**TASK BRIEF**.
Only the lines below from the one containing "else w_rcf s" to the one containing "unfold SOURCE. lia." should be repeated, both included and unchanged.

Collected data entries
= Beginning of Section =

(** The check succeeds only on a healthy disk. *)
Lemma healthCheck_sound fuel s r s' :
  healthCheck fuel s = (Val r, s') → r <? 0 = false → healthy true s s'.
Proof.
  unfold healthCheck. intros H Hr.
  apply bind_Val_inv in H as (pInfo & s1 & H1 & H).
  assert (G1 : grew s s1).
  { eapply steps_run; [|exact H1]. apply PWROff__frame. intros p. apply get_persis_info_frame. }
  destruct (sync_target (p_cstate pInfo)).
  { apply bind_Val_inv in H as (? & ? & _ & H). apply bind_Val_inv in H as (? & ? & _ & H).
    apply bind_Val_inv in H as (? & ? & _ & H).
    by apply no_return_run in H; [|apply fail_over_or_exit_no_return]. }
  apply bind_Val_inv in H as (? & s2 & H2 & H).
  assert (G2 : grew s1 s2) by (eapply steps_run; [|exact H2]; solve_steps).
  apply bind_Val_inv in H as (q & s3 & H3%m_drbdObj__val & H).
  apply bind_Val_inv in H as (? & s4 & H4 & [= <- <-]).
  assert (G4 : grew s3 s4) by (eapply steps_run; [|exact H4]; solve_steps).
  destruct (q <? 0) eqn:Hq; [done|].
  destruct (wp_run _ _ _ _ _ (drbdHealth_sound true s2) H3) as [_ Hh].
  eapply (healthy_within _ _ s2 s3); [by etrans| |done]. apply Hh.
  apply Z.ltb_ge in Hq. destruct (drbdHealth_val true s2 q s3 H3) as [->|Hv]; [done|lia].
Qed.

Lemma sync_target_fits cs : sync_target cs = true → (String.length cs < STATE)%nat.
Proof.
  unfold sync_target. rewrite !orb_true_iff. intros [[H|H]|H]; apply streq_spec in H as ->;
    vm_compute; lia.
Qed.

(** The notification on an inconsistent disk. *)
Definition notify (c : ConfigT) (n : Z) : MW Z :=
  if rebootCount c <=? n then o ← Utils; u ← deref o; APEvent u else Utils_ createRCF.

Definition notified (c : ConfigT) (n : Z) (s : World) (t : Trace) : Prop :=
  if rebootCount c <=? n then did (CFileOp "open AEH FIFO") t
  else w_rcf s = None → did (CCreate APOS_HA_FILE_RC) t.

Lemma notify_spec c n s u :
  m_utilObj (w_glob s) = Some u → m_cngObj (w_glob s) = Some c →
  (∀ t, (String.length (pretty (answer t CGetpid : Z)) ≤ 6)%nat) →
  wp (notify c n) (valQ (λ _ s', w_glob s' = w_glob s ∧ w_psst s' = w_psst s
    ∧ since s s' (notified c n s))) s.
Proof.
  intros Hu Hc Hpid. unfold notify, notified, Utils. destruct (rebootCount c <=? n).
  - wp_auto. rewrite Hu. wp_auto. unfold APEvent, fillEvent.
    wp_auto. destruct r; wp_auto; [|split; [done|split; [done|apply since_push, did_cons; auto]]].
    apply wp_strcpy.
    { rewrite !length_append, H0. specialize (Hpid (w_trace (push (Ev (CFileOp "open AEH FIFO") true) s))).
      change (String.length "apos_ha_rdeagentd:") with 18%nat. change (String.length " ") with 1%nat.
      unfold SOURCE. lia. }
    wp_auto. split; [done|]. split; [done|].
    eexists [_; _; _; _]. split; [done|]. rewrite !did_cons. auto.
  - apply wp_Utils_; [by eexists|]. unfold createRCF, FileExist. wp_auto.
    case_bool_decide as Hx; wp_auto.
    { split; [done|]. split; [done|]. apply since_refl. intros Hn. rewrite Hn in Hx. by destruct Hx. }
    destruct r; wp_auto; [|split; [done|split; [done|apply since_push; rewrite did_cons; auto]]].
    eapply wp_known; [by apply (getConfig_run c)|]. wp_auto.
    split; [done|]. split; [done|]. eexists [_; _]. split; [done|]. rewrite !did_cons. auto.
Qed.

= End of Section =
= Beginning of Section =

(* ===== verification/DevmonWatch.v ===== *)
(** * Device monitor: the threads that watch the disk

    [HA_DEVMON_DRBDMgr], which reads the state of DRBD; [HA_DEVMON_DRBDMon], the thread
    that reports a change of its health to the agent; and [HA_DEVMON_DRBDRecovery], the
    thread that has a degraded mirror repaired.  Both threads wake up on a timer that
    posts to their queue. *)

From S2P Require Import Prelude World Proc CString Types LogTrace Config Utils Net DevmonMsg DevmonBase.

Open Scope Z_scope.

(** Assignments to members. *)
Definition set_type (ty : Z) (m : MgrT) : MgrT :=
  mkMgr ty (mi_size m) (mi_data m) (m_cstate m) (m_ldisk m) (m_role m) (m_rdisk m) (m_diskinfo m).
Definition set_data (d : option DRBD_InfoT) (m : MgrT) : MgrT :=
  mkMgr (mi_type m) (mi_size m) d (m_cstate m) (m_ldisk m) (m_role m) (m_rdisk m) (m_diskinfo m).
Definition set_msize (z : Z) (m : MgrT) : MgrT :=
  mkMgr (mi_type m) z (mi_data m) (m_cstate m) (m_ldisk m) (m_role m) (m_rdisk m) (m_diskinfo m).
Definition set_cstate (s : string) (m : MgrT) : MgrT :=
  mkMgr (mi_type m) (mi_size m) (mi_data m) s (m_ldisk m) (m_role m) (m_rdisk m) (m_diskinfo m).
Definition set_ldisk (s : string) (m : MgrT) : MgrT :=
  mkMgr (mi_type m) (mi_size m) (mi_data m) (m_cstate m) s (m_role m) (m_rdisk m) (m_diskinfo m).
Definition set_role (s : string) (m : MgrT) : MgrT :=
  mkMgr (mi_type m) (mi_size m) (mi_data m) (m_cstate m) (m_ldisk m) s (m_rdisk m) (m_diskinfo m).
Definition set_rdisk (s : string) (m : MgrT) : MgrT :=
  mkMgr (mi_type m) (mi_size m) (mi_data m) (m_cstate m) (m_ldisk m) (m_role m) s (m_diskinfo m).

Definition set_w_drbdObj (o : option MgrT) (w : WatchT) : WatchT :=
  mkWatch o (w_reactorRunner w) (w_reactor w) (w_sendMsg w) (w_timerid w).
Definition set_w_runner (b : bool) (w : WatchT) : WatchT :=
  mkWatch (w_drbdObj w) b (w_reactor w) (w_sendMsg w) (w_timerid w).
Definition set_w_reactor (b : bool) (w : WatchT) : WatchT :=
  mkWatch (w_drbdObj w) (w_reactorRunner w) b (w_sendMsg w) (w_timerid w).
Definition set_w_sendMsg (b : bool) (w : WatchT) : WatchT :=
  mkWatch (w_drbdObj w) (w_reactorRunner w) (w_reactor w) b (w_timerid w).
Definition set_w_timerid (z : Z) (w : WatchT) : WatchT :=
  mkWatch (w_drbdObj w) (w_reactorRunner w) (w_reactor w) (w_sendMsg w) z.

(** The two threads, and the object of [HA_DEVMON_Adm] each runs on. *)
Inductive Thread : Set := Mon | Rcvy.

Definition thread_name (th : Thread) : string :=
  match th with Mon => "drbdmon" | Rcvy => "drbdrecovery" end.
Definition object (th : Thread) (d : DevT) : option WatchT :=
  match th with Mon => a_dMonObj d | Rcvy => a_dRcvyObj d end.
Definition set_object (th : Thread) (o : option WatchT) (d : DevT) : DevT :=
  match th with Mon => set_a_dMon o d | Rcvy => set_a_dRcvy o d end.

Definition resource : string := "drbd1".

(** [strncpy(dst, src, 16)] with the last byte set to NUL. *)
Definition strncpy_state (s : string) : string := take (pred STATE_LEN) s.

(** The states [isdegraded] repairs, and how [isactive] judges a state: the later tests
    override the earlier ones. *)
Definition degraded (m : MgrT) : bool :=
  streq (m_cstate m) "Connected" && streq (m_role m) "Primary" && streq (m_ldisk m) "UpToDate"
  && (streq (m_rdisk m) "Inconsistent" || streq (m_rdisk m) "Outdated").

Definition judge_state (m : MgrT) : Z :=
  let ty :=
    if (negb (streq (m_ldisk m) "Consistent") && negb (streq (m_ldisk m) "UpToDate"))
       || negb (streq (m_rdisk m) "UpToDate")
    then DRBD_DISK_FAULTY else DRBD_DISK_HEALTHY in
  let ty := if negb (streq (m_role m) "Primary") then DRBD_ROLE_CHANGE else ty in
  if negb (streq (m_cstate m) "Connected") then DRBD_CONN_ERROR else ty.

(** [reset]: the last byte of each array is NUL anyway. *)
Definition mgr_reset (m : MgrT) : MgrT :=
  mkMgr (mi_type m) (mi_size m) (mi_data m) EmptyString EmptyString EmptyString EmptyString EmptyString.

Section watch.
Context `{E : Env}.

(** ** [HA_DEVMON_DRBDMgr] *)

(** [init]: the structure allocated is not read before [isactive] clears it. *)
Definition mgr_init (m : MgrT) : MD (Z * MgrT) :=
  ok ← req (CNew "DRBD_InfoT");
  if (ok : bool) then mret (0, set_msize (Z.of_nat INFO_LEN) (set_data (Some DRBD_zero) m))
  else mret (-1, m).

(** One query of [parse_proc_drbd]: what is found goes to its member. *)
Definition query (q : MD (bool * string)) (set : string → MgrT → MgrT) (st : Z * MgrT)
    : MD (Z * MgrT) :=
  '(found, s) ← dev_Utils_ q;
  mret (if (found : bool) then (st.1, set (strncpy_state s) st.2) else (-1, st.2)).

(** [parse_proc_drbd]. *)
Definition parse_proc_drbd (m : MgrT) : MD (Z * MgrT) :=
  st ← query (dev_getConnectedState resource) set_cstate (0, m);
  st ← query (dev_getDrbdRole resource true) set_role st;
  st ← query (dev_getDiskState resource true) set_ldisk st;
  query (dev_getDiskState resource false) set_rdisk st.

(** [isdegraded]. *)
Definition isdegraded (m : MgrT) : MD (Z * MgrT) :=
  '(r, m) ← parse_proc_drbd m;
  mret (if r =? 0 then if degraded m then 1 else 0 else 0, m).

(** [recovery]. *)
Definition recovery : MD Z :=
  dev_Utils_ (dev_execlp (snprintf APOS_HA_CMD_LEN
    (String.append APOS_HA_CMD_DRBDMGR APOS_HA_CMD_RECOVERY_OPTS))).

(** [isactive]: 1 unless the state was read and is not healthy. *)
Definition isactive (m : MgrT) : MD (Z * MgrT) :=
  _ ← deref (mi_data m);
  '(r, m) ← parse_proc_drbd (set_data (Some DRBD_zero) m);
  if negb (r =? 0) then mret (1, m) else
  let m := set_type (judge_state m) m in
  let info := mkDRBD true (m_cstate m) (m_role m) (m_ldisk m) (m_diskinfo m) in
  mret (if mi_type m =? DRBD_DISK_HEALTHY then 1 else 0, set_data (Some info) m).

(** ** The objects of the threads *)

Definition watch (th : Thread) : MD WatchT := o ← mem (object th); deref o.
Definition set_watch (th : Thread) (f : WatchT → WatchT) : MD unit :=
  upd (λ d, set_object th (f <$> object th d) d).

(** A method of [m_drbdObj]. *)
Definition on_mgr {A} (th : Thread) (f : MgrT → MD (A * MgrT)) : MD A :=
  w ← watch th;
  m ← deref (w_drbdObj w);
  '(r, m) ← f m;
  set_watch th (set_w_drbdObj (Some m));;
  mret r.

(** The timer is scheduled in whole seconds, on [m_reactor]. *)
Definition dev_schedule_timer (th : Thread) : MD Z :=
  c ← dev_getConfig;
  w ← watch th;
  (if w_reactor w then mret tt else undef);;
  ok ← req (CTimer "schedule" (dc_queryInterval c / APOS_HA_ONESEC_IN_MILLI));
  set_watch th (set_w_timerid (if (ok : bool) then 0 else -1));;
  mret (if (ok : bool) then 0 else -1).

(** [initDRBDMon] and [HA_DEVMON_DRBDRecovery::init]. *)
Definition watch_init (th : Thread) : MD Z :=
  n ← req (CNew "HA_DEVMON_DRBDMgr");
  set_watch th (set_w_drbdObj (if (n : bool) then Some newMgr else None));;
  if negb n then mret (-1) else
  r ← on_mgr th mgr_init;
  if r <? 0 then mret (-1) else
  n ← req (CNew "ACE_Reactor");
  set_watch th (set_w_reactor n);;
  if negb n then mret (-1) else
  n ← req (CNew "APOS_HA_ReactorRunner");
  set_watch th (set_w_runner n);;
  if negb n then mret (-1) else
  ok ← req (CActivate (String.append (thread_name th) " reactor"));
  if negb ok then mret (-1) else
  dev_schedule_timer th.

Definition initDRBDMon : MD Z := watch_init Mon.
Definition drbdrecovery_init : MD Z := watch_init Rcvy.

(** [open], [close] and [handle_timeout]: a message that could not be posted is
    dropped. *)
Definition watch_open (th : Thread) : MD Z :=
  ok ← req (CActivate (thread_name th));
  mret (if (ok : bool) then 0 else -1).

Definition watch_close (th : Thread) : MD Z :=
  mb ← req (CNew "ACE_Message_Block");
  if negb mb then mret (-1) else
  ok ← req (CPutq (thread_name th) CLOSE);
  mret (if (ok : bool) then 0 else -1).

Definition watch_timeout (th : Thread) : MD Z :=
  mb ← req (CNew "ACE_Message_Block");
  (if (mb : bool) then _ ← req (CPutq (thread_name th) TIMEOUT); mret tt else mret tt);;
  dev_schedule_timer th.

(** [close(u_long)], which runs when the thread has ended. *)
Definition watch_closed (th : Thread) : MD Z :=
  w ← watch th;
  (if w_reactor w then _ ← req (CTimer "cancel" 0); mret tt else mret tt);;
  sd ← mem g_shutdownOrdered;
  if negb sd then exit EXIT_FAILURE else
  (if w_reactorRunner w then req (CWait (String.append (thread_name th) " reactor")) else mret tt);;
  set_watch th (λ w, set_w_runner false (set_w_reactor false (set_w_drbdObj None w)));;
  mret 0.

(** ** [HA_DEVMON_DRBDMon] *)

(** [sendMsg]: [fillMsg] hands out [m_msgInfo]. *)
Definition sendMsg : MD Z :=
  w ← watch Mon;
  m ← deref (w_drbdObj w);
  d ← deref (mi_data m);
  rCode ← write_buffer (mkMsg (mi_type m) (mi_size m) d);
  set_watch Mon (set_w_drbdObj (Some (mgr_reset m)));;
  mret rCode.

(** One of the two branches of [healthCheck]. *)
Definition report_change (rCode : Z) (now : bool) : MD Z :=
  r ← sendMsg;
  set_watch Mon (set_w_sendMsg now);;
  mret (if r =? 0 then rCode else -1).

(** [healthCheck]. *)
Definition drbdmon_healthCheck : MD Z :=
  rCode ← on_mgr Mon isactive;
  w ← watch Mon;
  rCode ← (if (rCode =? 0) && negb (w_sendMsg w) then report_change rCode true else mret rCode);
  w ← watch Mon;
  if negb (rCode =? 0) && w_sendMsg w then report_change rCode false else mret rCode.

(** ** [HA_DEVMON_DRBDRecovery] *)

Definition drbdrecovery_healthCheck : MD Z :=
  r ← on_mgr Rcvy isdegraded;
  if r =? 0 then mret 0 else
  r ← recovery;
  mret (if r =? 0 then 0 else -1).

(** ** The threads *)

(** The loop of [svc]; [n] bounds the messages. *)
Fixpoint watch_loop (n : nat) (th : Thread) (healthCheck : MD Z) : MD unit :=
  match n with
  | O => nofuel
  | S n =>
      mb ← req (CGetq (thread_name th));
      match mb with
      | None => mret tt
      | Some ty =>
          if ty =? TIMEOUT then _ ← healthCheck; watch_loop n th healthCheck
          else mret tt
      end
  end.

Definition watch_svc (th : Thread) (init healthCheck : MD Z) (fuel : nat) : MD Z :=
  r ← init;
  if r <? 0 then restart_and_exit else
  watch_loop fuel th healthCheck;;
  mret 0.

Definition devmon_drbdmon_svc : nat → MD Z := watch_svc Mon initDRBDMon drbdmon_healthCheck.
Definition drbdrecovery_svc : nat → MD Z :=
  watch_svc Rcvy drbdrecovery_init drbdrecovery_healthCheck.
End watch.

= End of Section =

**RESULT FOR THIS TASK**.
  else w_rcf s = None → did (CCreate APOS_HA_FILE_RC) t.

Lemma notify_spec c n s u :
  m_utilObj (w_glob s) = Some u → m_cngObj (w_glob s) = Some c →
  (∀ t, (String.length (pretty (answer t CGetpid : Z)) ≤ 6)%nat) →
  wp (notify c n) (valQ (λ _ s', w_glob s' = w_glob s ∧ w_psst s' = w_psst s
    ∧ since s s' (notified c n s))) s.
Proof.
  intros Hu Hc Hpid. unfold notify, notified, Utils. destruct (rebootCount c <=? n).
  - wp_auto. rewrite Hu. wp_auto. unfold APEvent, fillEvent.
    wp_auto. destruct r; wp_auto; [|split; [done|split; [done|apply since_push, did_cons; auto]]].
    apply wp_strcpy.
    { rewrite !length_append, H0. specialize (Hpid (w_trace (push (Ev (CFileOp "open AEH FIFO") true) s))).
      change (String.length "apos_ha_rdeagentd:") with 18%nat. change (String.length " ") with 1%nat.
      unfold SOURCE. lia. }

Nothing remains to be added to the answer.